PT Jyothi Datta Mumbai | Updated on July 21, 2020

AstraZeneca has multiple distribution tie-ups, including one with Pune-based Serum Institute

AstraZeneca will run a clinical study in India on its “promising” Covid-19 vaccine candidate being developed along with Oxford University.

“We will be doing a study in India. It’s a big country and there is a lot of infection,” AstraZeneca Chief Executive Pascal Soriot told BusinessLine, in a media interaction after interim data on the prospective vaccine showed positive results in terms of strong antibody and T-cell responses.


Giving details from the ongoing Phase I/II COV001 trial, led by Oxford University, the company said that interim results showed “AZD1222 was tolerated and generated robust immune responses against the SARS-CoV-2 virus in all evaluated participants.”

“We are on track,” Soriot indicated on the projected September time lines to be ready with the vaccine, but it could take a couple of months more, he said, since the trials depended on the infection rate of people with the virus in the region.

The only way to be ready is to manufacture in parallel with the clinical trial, he said, on the “at risk” production that AstraZeneca had undertaken to supply governments in the UK and others, from the get-go.

AstraZeneca has multiple distribution tie-ups, including one with Pune-based Serum Institute for a billion doses in low and middle-income countries.

Serum Chief Executive Adar Poonawalla, said in a statement, “We will be applying for the licensure trials to the Indian regulator in a week’s time. As soon as they grant us permission, we will begin with the trials for the vaccine in India. In addition, we will soon start manufacturing the vaccine in large volumes.”

The AstraZeneca Chief said the company was racing ahead with late-stage Phase II/III clinical trials in the UK, Brazil, South Africa and the US, possibly by the end of the month, he said. So by the time all the trials ended, there would be a large database on safety of the vaccine, he said.

The trial

COV001 is a blinded, multi-centre, randomised controlled Phase I/II trial with 1,077 healthy adult participants, aged 18-55 years. It assessed a single dose of AZD1222 against a comparator meningococcal conjugate vaccine, MenACWY. Ten participants also received two doses of AZD1222 one month apart, AZ said.

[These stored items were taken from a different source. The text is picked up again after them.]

(* ===== verification/Comm.v ===== *)
(** * Messages and subscription identifiers (src/comm)

    [messages.go]: the message types, which are an [int64] on the wire, and
    their names; [communication.go]: the wrapped message; [subID.go]: the
    text [sessionID-messageType-identifier] of a subscription. *)
From Stdlib Require Import Ascii.
From S2P Require Import Prelude GoStd Libs.

Definition MessageType : Type := Z.

Definition TssKeyGenMsg : MessageType := 0%Z.
Definition TssKeySignMsg : MessageType := 1%Z.
Definition TssInitiateMsg : MessageType := 2%Z.
Definition TssStartMsg : MessageType := 3%Z.
Definition TssFailMsg : MessageType := 4%Z.
Definition TssReadyMsg : MessageType := 5%Z.
Definition TssReshareMsg : MessageType := 6%Z.
Definition CoordinatorElectionMsg : MessageType := 7%Z.
Definition CoordinatorAliveMsg : MessageType := 8%Z.
Definition CoordinatorLeaveMsg : MessageType := 9%Z.
Definition CoordinatorSelectMsg : MessageType := 10%Z.
Definition CoordinatorPingMsg : MessageType := 11%Z.
Definition CoordinatorPingResponseMsg : MessageType := 12%Z.
Definition SignatureMsg : MessageType := 13%Z.
Definition AcrossMsg : MessageType := 14%Z.
Definition SprinterCreditMsg : MessageType := 15%Z.
Definition LighterMsg : MessageType := 16%Z.
Definition LifiEscrowMsg : MessageType := 17%Z.
Definition LifiUnlockMsg : MessageType := 18%Z.
Definition Unknown : MessageType := 19%Z.

Definition SignatureSessionID : string := "signatures".
Definition AcrossSessionID : string := "across".
Definition SprinterCreditSessionID : string := "sprinter-credit".
Definition LifiEscrowSessionID : string := "lifi-escrow".
Definition LighterSessionID : string := "lighter".
Definition LifiUnlockSessionID : string := "lifi-unlock".

(** [MessageType.String]; there is no case for [SignatureMsg]. *)
Definition MessageType_String (m : MessageType) : string :=
  if (m =? TssKeyGenMsg)%Z then "TssKeyGenMsg"
  else if (m =? TssKeySignMsg)%Z then "TssKeySignMsg"
  else if (m =? TssInitiateMsg)%Z then "TssInitiateMsg"
  else if (m =? TssStartMsg)%Z then "TssStartMsg"
  else if (m =? TssFailMsg)%Z then "TssFailMsg"
  else if (m =? TssReadyMsg)%Z then "TssReadyMsg"
  else if (m =? TssReshareMsg)%Z then "TssReshareMsg"
  else if (m =? CoordinatorElectionMsg)%Z then "CoordinatorElectionMsg"
  else if (m =? CoordinatorAliveMsg)%Z then "CoordinatorAliveMsg"
  else if (m =? CoordinatorLeaveMsg)%Z then "CoordinatorLeaveMsg"
  else if (m =? CoordinatorSelectMsg)%Z then "CoordinatorSelectMsg"
  else if (m =? CoordinatorPingMsg)%Z then "CoordinatorPingMsg"
  else if (m =? CoordinatorPingResponseMsg)%Z then "CoordinatorPingResponseMsg"
  else if (m =? AcrossMsg)%Z then "AcrossMsg"
  else if (m =? LifiEscrowMsg)%Z then "LifiEscrowMsg"
  else if (m =? LifiUnlockMsg)%Z then "LifiUnlockMsg"
  else if (m =? LighterMsg)%Z then "LighterMsg"
  else if (m =? SprinterCreditMsg)%Z then "SprinterCreditMsg"
  else "UnknownMsg".

(** The message sent through a [Communication]. [From] is not serialized. *)
Record WrappedMessage := {
  wm_MessageType : MessageType;
  wm_SessionID : string;
  wm_Payload : bytes;
  wm_From : PeerID;
}.

Module SubscriptionID.
Definition t : Type := string.

(** [NewSubscriptionID]; [now] is [time.Now().UnixNano()]. *)
Definition New (sessionID : string) (msgType : MessageType) (now : Z) : t :=
  sessionID +:+ String "-"%char (fmt_d msgType +:+ String "-"%char (fmt_d now)).

(** [Unwrap]: session, type, identifier and error. *)
Definition Unwrap (sID : t) : string * MessageType * string * option error :=
  match strings.Split sID "-" with
  | [session; ty; id] =>
      match strconv.ParseInt ty 10 8 with
      | None => ("", Unknown, "", Some (Errorf "strconv.ParseInt"))
      | Some msgType =>
          if (Unknown <? msgType)%Z
          then ("", Unknown, "", Some (Errorf "invalid message type"))
          else (session, msgType, id, None)
      end
  | _ => ("", Unknown, "", Some (Errorf "invalid subscriptionID"))
  end.

Definition SessionID (sID : t) : string :=
  let '(sess, _, _, err) := Unwrap sID in
  match err with Some _ => "" | None => sess end.

Definition MessageType (sID : t) : MessageType :=
  let '(_, msgType, _, err) := Unwrap sID in
  match err with Some _ => msgType | None => msgType end.

Definition SubscriptionIdentifier (sID : t) : string :=
  let '(_, _, subID, err) := Unwrap sID in
  match err with Some _ => "" | None => subID end.

(** The two facts about [Split] on which the identifiers rest. *)
Lemma Split_New s m now :
  strings.free "-" s = true → (0 ≤ m)%Z → (0 ≤ now)%Z →
  strings.Split (New s m now) "-" = [s; fmt_d m; fmt_d now].
Proof.
  intros Hs Hm Hn. rw /New strings.Split_field //.
  rw strings.Split_field; last by apply strconv.fmt_d_free.
  rw strings.Split_free //. by apply strconv.fmt_d_free.
Qed.

Lemma Split_New_dash s m now :
  strings.free "-" s = false → 3 < length (strings.Split (New s m now) "-").
Proof.
  intros Hs. rw strings.length_Split /New !strings.count_app /= !strings.count_app /=.
  assert (strings.count "-" s ≠ 0); [|lia].
  rw -strings.count_free Hs. done.
Qed.

(** Reading back an identifier gives what it was made from. *)
Lemma Unwrap_New_gen s m now :
  strings.free "-" s = true → (TssKeyGenMsg ≤ m ≤ Unknown)%Z → (0 ≤ now)%Z →
  Unwrap (New s m now) = (s, m, fmt_d now, None).
Proof.
  rw /TssKeyGenMsg /Unknown => Hs Hm Hn.
  rw /Unwrap Split_New //; last lia. rw /Unknown.
  rw strconv.ParseInt_fmt_d; [|lia|lia].
  by rw (proj2 (Z.ltb_ge _ _)); last lia.
Qed.

(** A session name with a dash makes an identifier with too many fields. *)
Lemma Unwrap_New_dash s m now :
  strings.free "-" s = false →
  Unwrap (New s m now) = ("", Unknown, "", Some (Errorf "invalid subscriptionID")).
Proof.
  intros Hs. pose proof (Split_New_dash s m now Hs) as Hl. rw /Unwrap.
  destruct (strings.Split _ _) as [|? [|? [|? [|??]]]]; simpl in Hl; lia || done.
Qed.
End SubscriptionID.

#[export] Hint Resolve SubscriptionID.Split_New SubscriptionID.Unwrap_New_gen
  SubscriptionID.Unwrap_New_dash : go.

(** Reading back a subscription identifier gives the session, message
    type and creation time it was made from when the session name has no
    dash, and an error for every session name that has one. *)
Theorem Unwrap_New (s : string) (m now : Z) :
  (TssKeyGenMsg ≤ m ≤ Unknown)%Z → (0 ≤ now)%Z →
  SubscriptionID.Unwrap (SubscriptionID.New s m now) =
    if strings.free "-" s then (s, m, fmt_d now, None)
    else ("", Unknown, "", Some (Errorf "invalid subscriptionID")).
Proof. intros. destruct (strings.free "-" s) eqn:Hs; auto with go. Qed.

Lemma Unwrap_New_witness :
  SubscriptionID.Unwrap (SubscriptionID.New "signatures" SignatureMsg 1700000000)
  = ("signatures", SignatureMsg, "1700000000", None).
Proof. apply (Unwrap_New "signatures" 13 1700000000); [split|]; discriminate. Defined.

Results published in The Lancet confirmed a single dose of AZD1222 resulted in a four-fold increase in antibodies to the SARS-CoV-2 virus spike protein in 95 per cent of participants one month after injection. In all participants, a T-cell response was induced, peaking by day 14, and maintained two months after injection, the note added.

Professor Andrew Pollard, Chief investigator of the Oxford Vaccine Trial at Oxford University and co-author of the trial, said: “The interim Phase I/II data for our coronavirus vaccine shows that the vaccine did not lead to any unexpected reactions and had a similar safety profile to previous vaccines of this type. The immune responses observed following vaccination are in line with what we expect will be associated with protection against the SARS-CoV-2 virus, although we must continue with our rigorous clinical trial programme to confirm this. We saw the strongest immune response in participants who received two doses of the vaccine, indicating that this might be a good strategy for vaccination.”